Si l’armement de l’infanterie prussienne lui assurait des avantages certains sur ses adversaires, il se pourrait bien qu’en matière d’artillerie la proposition dût être renversée. Les Prussiens ne l’admettront sans doute pas, et même, s’il en faut croire la brochure en forme d’instruction que M. Roerdantz, capitaine d’artillerie prussienne, a publiée sur ce sujet, la Prusse posséderait un canon supérieur à tout ce qui est connu en ce genre. On ne tardera pas à être édifié sur cette question ; mais en attendant nous rappellerons qu’en 1860, après les expériences de Juliers, nous avons vu afficher les mêmes prétentions à propos du canon que l’on venait d’emprunter au système du comte suédois de Wahrendorf.

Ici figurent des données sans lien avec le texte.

(* ===== verification/Ztunnel.v ===== *)
(** * The ztunnel collector

    Models the correlation state of the ztunnel collector
    (src/pkg/accesslog/collector/ztunnel/ztunnel.go, ztunnel_identity.go): the caches
    of load-balanced addresses and of identities that the kernel events fill, and the
    flush listener that attaches them to connections.  Reading the ztunnel binary,
    attaching probes and polling are not modelled; the collector's state changes
    through the handlers below.

    The collector is a flush listener of the manager of Connection.v
    ([collector_listener]); [collector_lawful] discharges the interface the theorems
    of ConnectionLife.v assume. *)

From stdpp Require Import base gmap list strings pretty.
From Stdlib Require Import ZArith Lia Ascii.
From S2P Require Import Prelude GoStrings Interfaces ProcessMonitor Events Connection ConnectionLife.

(** ** Data *)

Definition ZTunnelSrcOnlyMappingExpireDuration : Z := 5 * 60 * second.
Definition ZTunnelIPMappingExpireDuration : Z := 60 * second.

(** The sources of a mapping. *)
Notation sourceTrackOutbound := "track_outbound"%string (only parsing).
Notation sourceConnectionResult := "connection_result"%string (only parsing).
Definition sourceRecordInternal : string := "record_internal".
Notation sourceAccessLog := "access_log"%string (only parsing).
Notation sourceAdminDump := "admin_dump"%string (only parsing).
Notation sourceInbound := "inbound"%string (only parsing).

On fit alors très grand bruit de ce canon, si grand que les Belges, séduits par tout ce qu’on leur en racontait, se déterminèrent à l’adopter aussi pour leur propre compte. Dans la discussion relative aux fortifications d’Anvers, qui occupa une douzaine de séances du congrès, le ministre de la guerre, M. le baron de Chazal, prôna les mérites de ce canon avec une ardeur et une conviction extrêmes. Peu de temps après cependant ce canon était abandonné, par la Prusse au moins, et remplacé par une nouvelle arme, qui, du nom de l’inventeur, s’appela le canon Wesener. Ce canon, employé pendant la campagne du Slesvig-Holstein, ne donna pas de meilleurs résultats que celui qui l’avait précédé. L’artillerie rayée qui fut mise en jeu par les Prussiens au siége de Düppel y succomba presque tout entière, non pas sous le feu de l’ennemi, qui ne pouvait l’atteindre avec ses pièces lisses, mais par les défauts inhérens au système, et succomba si bien que, lorsqu’il fut question de faire le siége de Fredericia, on dut, pour composer le nouvel équipage, aller reprendre dans les reliques des arsenaux de vieilles pièces des anciens modèles. Depuis lors les Prussiens ont fait un troisième canon, qui, du nom de l’inventeur encore, s’appelle le canon Krainer. Le peu de temps qui s’est écoulé depuis la campagne du Slesvig-Holstein n’a pas permis d’armer exclusivement l’artillerie prussienne de cette nouvelle pièce ; cependant elle domine comme nombre dans les parcs de l’armée, et à Berlin on en a dit des merveilles.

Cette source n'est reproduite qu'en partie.